One day we will all be left behind.  Whether it’s the zombie apocalypse, the meteor apocalypse, the tsunami apocalypse, or the cyborg apocalypse, humanity as we know it today will simply no longer be around.  The things we did and the people we know will be nothing but ash.  The things that might survive are the things that we create, and if you create enough of them, then there is the slightest possibility of an inkling of a chance that they might be discovered by Whoever or Whatever Comes Next.

This, then, is my shout into the void.  Whether I have anything useful to say is another matter entirely.

13 thoughts on “About Pav

  1. Pav, you say, “One day we will all be left behind. The things we did and the people we know will be nothing but ash.”

    That is a painful truth–especially when one is watching his own life and the lives of his loved ones go by the by. The lives of ordinary men and women will be forgotten. Obviously my family and I are ordinary.

    I am looking back on so much history (from Russia, through Germany, to Canada and now the USA and even into Norway and India) and cannot imagine how or why anyone would not want to preserve those precious memories–even if not directly related to our family.
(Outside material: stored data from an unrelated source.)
(** The number of units of the rounding of a positive number. *)
Lemma units_bounds x :
  (0 < x)%Q →
  (0 ≤ nearestEven (x / pow2 (ulpExponent x)) ≤ 2 ^ 53)%Z ∧
  (ulpExponent x ≠ -1074 → 2 ^ 52 ≤ nearestEven (x / pow2 (ulpExponent x)))%Z.
Proof.
  intros H0. destruct (ulpExponent_spec x H0) as (Hu & Hhi & Hlo).
  set (u := ulpExponent x) in *. pose proof (pow2_pos u) as Hp.
  pose proof (nearestEven_bounds (x / pow2 u)) as [Hn1 Hn2].
  assert (x / pow2 u < inject_Z (2 ^ 53))%Q as Hy.
  { apply Qlt_shift_div_r; [done|]. rw -(pow2_Z 53) // -pow2_add. by rw Z.add_comm. }
  assert (0 <= x / pow2 u)%Q as Hy0 by (apply Qle_shift_div_l; [done|lra]).
  apply Qfloor_resp_le in Hy0. change (Qfloor 0) with 0%Z in Hy0.
  assert (Qfloor (x / pow2 u) < 2 ^ 53)%Z.
  { rw Zlt_Qlt. eapply Qle_lt_trans; [apply Qfloor_le|done]. }
  split; [lia|]. intros Hfine. destruct Hlo as [?|Hlo]; [done|].
  assert (inject_Z (2 ^ 52) <= x / pow2 u)%Q as Hy52.
  { apply Qle_shift_div_l; [done|]. rw -(pow2_Z 52) // -pow2_add. by rw Z.add_comm. }
  apply Qfloor_resp_le in Hy52. rw Qfloor_Z in Hy52. lia.
Qed.

(** ** Lemmas: the nearest double to a positive number *)

(** No multiple of the unit is nearer to a positive number than its
    rounding. *)
Lemma roundPositive_units x k :
  (0 < x)%Q →
  (Qabs (x - roundPositive x) <= Qabs (x - inject_Z k * pow2 (ulpExponent x)))%Q.
Proof.
  intros H0. pose proof (pow2_pos (ulpExponent x)) as Hp. rw /roundPositive !Qabs_units //.
  apply Qmult_le_compat_r; [apply nearestEven_nearest|lra].
Qed.

(** A double that is no multiple of the unit is farther from the number
    than [2 ^ 52] units are. *)
Lemma finer_farther x d :
  (0 < x)%Q → (-1074 < ulpExponent x)%Z → (Qabs d < pow2 (ulpExponent x + 52))%Q →
  (Qabs (x - roundPositive x) < Qabs (x - d))%Q.
Proof.
  intros H0 Hfine Hsmall. destruct (ulpExponent_spec x H0) as (_ & _ & [?|Hlo]); [lia|].
  pose proof (roundPositive_units x (2 ^ 52) H0) as Hnear.
  pose proof (pow2_units 52 (ulpExponent x) ltac:(done)) as H52. rw Z.add_comm in H52.
  pose proof (Qle_Qabs d). pose proof (Qle_Qabs (x - d)).
  rw (Qabs_pos (x - _ * _)) in Hnear; lra.
Qed.

Lemma roundPositive_nearest x d :
  (0 < x)%Q → double d → (Qabs (x - roundPositive x) <= Qabs (x - d))%Q.
Proof.
  intros H0 Hd. destruct (double_units d (ulpExponent x) Hd) as [[k Hk]|[Hfine Hsmall]].
  - rw Hk. by apply roundPositive_units.
  - by apply Qlt_le_weak, finer_farther.
Qed.

(** A double as near to a positive number as its rounding is the next
    multiple of the unit, and the rounding is an even multiple. *)
Lemma roundPositive_even x d :
  (0 < x)%Q → double d → ¬ (d == roundPositive x)%Q →
  (Qabs (x - d) == Qabs (x - roundPositive x))%Q → evenNeighbour (roundPositive x) d.
Proof.
  intros H0 Hd Hne Htie. destruct (ulpExponent_spec x H0) as (Hu & _ & _).
  destruct (double_units d (ulpExponent x) Hd) as [[k Hk]|[Hfine Hsmall]]; last first.
  { pose proof (finer_farther x d H0 Hfine Hsmall). lra. }
  pose proof (pow2_pos (ulpExponent x)) as Hp. rw /roundPositive in Hne Htie |- *.
  rw Hk in Hne. rw Hk !Qabs_units // Qmult_inj_r in Htie; [|lra].
  destruct (nearestEven_tie _ k Htie) as [Heven Hnext]; [by intros ->|].
  exists (nearestEven (x / pow2 (ulpExponent x))), (ulpExponent x).
  split; [done|]. split; [done|]. split; [done|]. rw Hk.
  destruct Hnext as [->| <-]; [by left|right]. by replace (k + 1 - 1)%Z with k by lia.
Qed.

Lemma roundPositive_double x :
  (0 < x)%Q → (roundPositive x < pow2 1024)%Q → double (roundPositive x).
Proof.
  intros H0 Hsmall. destruct (ulpExponent_spec x H0) as (Hu & _ & _).
  destruct (units_bounds x H0) as [[Hn0 Hn] Hn52]. rw /roundPositive in Hsmall |- *.
  set (u := ulpExponent x) in *. set (n := nearestEven _) in *.
  pose proof (pow2_pos u) as Hp. destruct (decide (n = 2 ^ 53)%Z) as [Hmax|Hmax].
  - exists (2 ^ 52)%Z, (u + 1)%Z. rw Hmax -!pow2_Z // -!pow2_add in Hsmall |- *.
    apply -> pow2_lt in Hsmall. split; [done|]. split; [lia|]. by replace (52 + (u + 1))%Z with (53 + u)%Z by lia.
  - exists n, u. split; [lia|]. split; [|done]. split; [done|].
    destruct (decide (u = -1074)%Z) as [->|Hfine]; [done|].
    assert (pow2 (52 + u) < pow2 1024)%Q as Hlt; [|apply -> pow2_lt in Hlt; lia].
    eapply Qle_lt_trans; [|done]. rw pow2_add (pow2_Z 52) //.
    apply Qmult_le_compat_r; [rw -Zle_Qle; auto|lra].
Qed.

(** ** Lemmas: what [roundDouble] returns *)

Lemma roundDouble_Some x y :
  roundDouble x = Some y →
  (x == 0 ∧ y == 0)%Q ∨
  ((0 < x)%Q ∧ (y == roundPositive x)%Q ∧ (roundPositive x < pow2 1024)%Q) ∨
  ((0 < - x)%Q ∧ (y == - roundPositive (- x))%Q ∧ (roundPositive (- x) < pow2 1024)%Q).
Proof.
  rw /roundDouble. destruct (Qcompare_spec x 0) as [Hx|Hx|Hx].
  - destruct (Qle_bool _ _); [done|]. intros [= <-]. by left.
  - destruct (Qle_bool _ _) eqn:Hbig; [done|]. intros [= <-]. right; right.
    split; [lra|]. split; [apply Qred_correct|]. apply Qnot_le_lt. intros Hle.
    rw Qabs_opp in Hbig. pose proof (Qle_Qabs (roundPositive (- x))) as Habs.
    assert (Qle_bool (pow2 1024) (Qabs (roundPositive (- x))) = true); [|congruence].
    apply Qle_bool_iff. lra.
  - destruct (Qle_bool _ _) eqn:Hbig; [done|]. intros [= <-]. right; left.
    split; [done|]. split; [apply Qred_correct|]. apply Qnot_le_lt. intros Hle.
    pose proof (Qle_Qabs (roundPositive x)) as Habs.
    assert (Qle_bool (pow2 1024) (Qabs (roundPositive x)) = true); [|congruence].
    apply Qle_bool_iff. lra.
Qed.

(** ** The rounding meets the standard *)

(** What [roundDouble] returns is a double. *)
Theorem roundDouble_double x y : roundDouble x = Some y → double y.
Proof.
  intros [[_ ->]|[(H0 & -> & Hsmall)|(H0 & -> & Hsmall)]]%roundDouble_Some.
  - apply double_zero.
  - by apply roundPositive_double.
  - by apply double_opp, roundPositive_double.
Qed.

(** No double is nearer to [x] than the one [roundDouble] returns. *)
Theorem roundDouble_nearest x y d :
  roundDouble x = Some y → double d → (Qabs (x - y) <= Qabs (x - d))%Q.
Proof.
  intros [[-> ->]|[(H0 & -> & _)|(H0 & -> & _)]]%roundDouble_Some Hd.
  - apply Qabs_nonneg.
  - by apply roundPositive_nearest.
  - apply double_opp in Hd. pose proof (roundPositive_nearest (- x) (- d) H0 Hd) as Hnear.
    rw -(Qabs_opp (x - _)) -(Qabs_opp (x - d)).
    by rw (Qabs_wd (- (x - - roundPositive (- x))) (- x - roundPositive (- x)))
          ?(Qabs_wd (- (x - d)) (- x - - d)); [|ring..].
Qed.

(** A double as near to [x] as the one [roundDouble] returns is next to it,
    and [roundDouble] has returned the even one of the two. *)
Theorem roundDouble_even x y d :
  roundDouble x = Some y → double d → ¬ (d == y)%Q →
  (Qabs (x - d) == Qabs (x - y))%Q → evenNeighbour y d.
Proof.
  intros [[Hx Hy]|[(H0 & Hy & _)|(H0 & Hy & _)]]%roundDouble_Some Hd Hne Htie.
  - destruct Hne. apply Qabs_eq_cases in Htie as [?|?]; lra.
  - rw Hy in Hne Htie |- *. by apply roundPositive_even.
  - apply (evenNeighbour_proper _ _ Hy _ _ (Qeq_sym _ _ (Qopp_involutive d))).
    apply evenNeighbour_opp, roundPositive_even; [done|by apply double_opp|..].
    + intros Hd'. apply Hne. rw Hy -Hd'. ring.
    + trans (Qabs (x - d)); [rw -(Qabs_opp (x - d)); apply Qabs_wd; ring|].
      rw Htie -(Qabs_opp (x - y)). apply Qabs_wd. rw Hy. ring.
Qed.

(** Rounding is monotone: it does not cross a double. *)
Theorem roundDouble_le_double x y d :
  roundDouble x = Some y → double d → (x <= d)%Q → (y <= d)%Q.
Proof.
  intros Hround Hd Hx. pose proof (roundDouble_nearest x y d Hround Hd) as Hnear.
  apply Qnot_lt_le. intros Hlt. rw !Qabs_neg in Hnear; lra.
Qed.

Theorem roundDouble_ge_double x y d :
  roundDouble x = Some y → double d → (d <= x)%Q → (d <= y)%Q.
Proof.
  intros Hround Hd Hx. pose proof (roundDouble_nearest x y d Hround Hd) as Hnear.
  apply Qnot_lt_le. intros Hlt. rw !Qabs_pos in Hnear; lra.
Qed.

(** ** Lemmas: where the rounding overflows *)

Lemma overflowThreshold_units :
  (overflowThreshold == (inject_Z (2 ^ 53) - (1 # 2)) * pow2 971)%Q.
Proof. by vm_compute. Qed.

Lemma overflowThreshold_bounds : (pow2 1023 <= overflowThreshold < pow2 1024)%Q.
Proof. by vm_compute. Qed.

(** Numbers of units compare as the numbers do. *)
Lemma units_le k n p : (0 < p)%Q → (inject_Z k * p <= inject_Z n * p)%Q ↔ (k ≤ n)%Z.
Proof. intros Hp. by rw Qmult_le_r // -Zle_Qle. Qed.

Lemma units_shift x y p : (0 < p)%Q → (y <= x / p)%Q ↔ (y * p <= x)%Q.
Proof.
  intros Hp. rw -(Qmult_le_r y (x / p) p) //.
  by rw (Qle_comp _ _ (Qeq_refl (y * p)%Q) (x / p * p)%Q x); [|field; lra].
Qed.

Lemma roundPositive_nonneg x : (0 < x)%Q → (0 <= roundPositive x)%Q.
Proof.
  intros H0. destruct (units_bounds x H0) as [[Hn0 _] _].
  apply Qmult_le_0_compat; [by rw -(Zle_Qle 0)|apply Qlt_le_weak, pow2_pos].
Qed.

Lemma roundPositive_overflow x :
  (0 < x)%Q → (pow2 1024 <= roundPositive x)%Q ↔ (overflowThreshold <= x)%Q.
Proof.
  intros H0. destruct (ulpExponent_spec x H0) as (Hu & Hhi & Hlo).
  destruct (units_bounds x H0) as [[Hn0 Hn] Hn52]. rw /roundPositive.
  pose proof overflowThreshold_bounds as [Ht1 Ht2].
  set (u := ulpExponent x) in *. pose proof (pow2_pos u) as Hp.
  destruct (Z.lt_trichotomy u 971) as [Hlt|[Heq|Hgt]].
  - assert (pow2 (53 + u) <= pow2 1023)%Q as H1 by (apply pow2_le; lia).
    apply (proj2 (units_le _ _ (pow2 u) Hp)) in Hn.
    pose proof (pow2_units 53 u ltac:(done)) as H53. rw Z.add_comm in Hhi. split; lra.
  - rw Heq in Hp |- *.
    rw (Qle_comp _ _ (Qeq_sym _ _ (pow2_units 53 971 ltac:(done))) _ _ (Qeq_refl _)).
    rw (Qle_comp _ _ overflowThreshold_units _ _ (Qeq_refl x)).
    rw (units_le _ _ _ Hp) -(units_shift x _ _ Hp). by apply nearestEven_ge.
  - destruct Hlo as [?|Hlo]; [lia|]. rw Z.add_comm in Hlo.
    assert (pow2 1024 <= pow2 (52 + u))%Q as H1 by (apply pow2_le; lia).
    assert (2 ^ 52 ≤ nearestEven (x / pow2 u))%Z as H52 by (apply Hn52; lia).
    apply (proj2 (units_le _ _ (pow2 u) Hp)) in H52.
    pose proof (pow2_units 52 u ltac:(done)) as E52. split; lra.
Qed.

Lemma roundPositive_abs x : (0 < x)%Q → (Qabs (roundPositive x) == roundPositive x)%Q.
Proof. intros H0. by apply Qabs_pos, roundPositive_nonneg. Qed.

Lemma roundDouble_None x :
  roundDouble x = None ↔
  (pow2 1024 <= Qabs match (x ?= 0)%Q with
                     | Eq => 0
                     | Gt => roundPositive x
                     | Lt => - roundPositive (- x)
                     end)%Q.
Proof. rw /roundDouble -Qle_bool_iff. destruct (Qle_bool _ _); naive_solver. Qed.

(** ** The rounding overflows from the threshold on *)

Theorem roundDouble_overflow x :
  roundDouble x = None ↔ (overflowThreshold <= Qabs x)%Q.
Proof.
  pose proof overflowThreshold_bounds as [Ht1 Ht2]. pose proof (pow2_pos 1023) as Hp.
  rw roundDouble_None. destruct (Qcompare_spec x 0) as [Hx|Hx|Hx].
  - change (Qabs 0) with 0%Q. rw (Qle_comp _ _ (Qeq_refl _) _ _ (Qabs_wd x 0 Hx)).
    change (Qabs 0) with 0%Q. split; lra.
  - assert (0 < - x)%Q as H0 by lra.
    rw (Qle_comp _ _ (Qeq_refl overflowThreshold) _ _ (Qabs_neg x (Qlt_le_weak _ _ Hx))).
    etrans; [|apply (roundPositive_overflow _ H0)]. apply Qle_comp; [apply Qeq_refl|].
    rw Qabs_opp. by apply roundPositive_abs.
  - rw (Qle_comp _ _ (Qeq_refl overflowThreshold) _ _ (Qabs_pos x (Qlt_le_weak _ _ Hx))).
    etrans; [|apply (roundPositive_overflow _ Hx)]. apply Qle_comp; [apply Qeq_refl|].
    by apply roundPositive_abs.
Qed.
Lemma wfDisjunction_nil_cons alt d : wfDisjunction ([] :: alt :: d) = wfDisjunction (alt :: d).
Proof. done. Qed.

Lemma wfAtom_Group d : wfAtom (Group d) = wfDisjunction d.
Proof. done. Qed.

(** ** Lemmas: the parser on a printed tree *)

Lemma parseClassBody_app cs s :
  "]"%char ∉ cs → parseClassBody (cs ++ "]"%char :: s) = Some (cs, s).
Proof.
  induction cs as [|c cs IH]; intros Hcs; simpl; [done|].
  apply not_elem_of_cons in Hcs as [? ?]. rw decide_False // IH //.
Qed.

Lemma classOk_closed cs : classOk cs = true → "]"%char ∉ cs.
Proof. by intros [? _]%bool_decide_eq_true. Qed.

Lemma parseQuantifier_print q s :
  unquantified s → parseQuantifier (printQuantifier q ++ s) = (q, s).
Proof. by destruct q. Qed.

Lemma parseQuantifierOf_print a q s :
  quantifiable a q = true → unquantified s →
  parseQuantifierOf a (printQuantifier q ++ s) = (q, s).
Proof.
  rw /parseQuantifierOf /quantifiable. destruct (assertion a); simpl.
  - by intros ->%bool_decide_eq_true.
  - intros _. apply parseQuantifier_print.
Qed.

Lemma unquantified_delimited rest : delimited rest → unquantified rest.
Proof. destruct rest as [|c rest]; [done|]. by intros ->. Qed.

Lemma unquantified_printAtom a s : wfAtom a = true → unquantified (printAtom a ++ s).
Proof.
  destruct a as [| |c|c| |cs|d]; rw /unquantified /=; try done.
  rw negb_true_iff. intros Hc.
  by destruct c as [[] [] [] [] [] [] [] []].
Qed.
    During my school teaching years, I was also wife to a wonderfully busy husband who included our family in all his “busyness.” I was mother to five beautiful children and did my best to stay involved in their lives as much as they wanted me to be. Above all that, I was completely involved in church fellowship.

    That lifestyle has been my excuse for not writing. Now I regret not taking time to keep a diary, a journal or something. In my mind, as I watch the panorama of life pass by, I would not change the things we did, but I do pray the Lord gives me time and a clear mind to write a few things before I die.

    Liked by 1 person

    • Painful truths suck, but it’s better to face them than to hide from them.

      It’s always easy to find excuses not to do things, but it’s harder living with the regret of not having done things. I think. Maybe that was just some bad leftovers I had. Thanks for sharing your story — and remember that it’s never too late to start making a change for the better!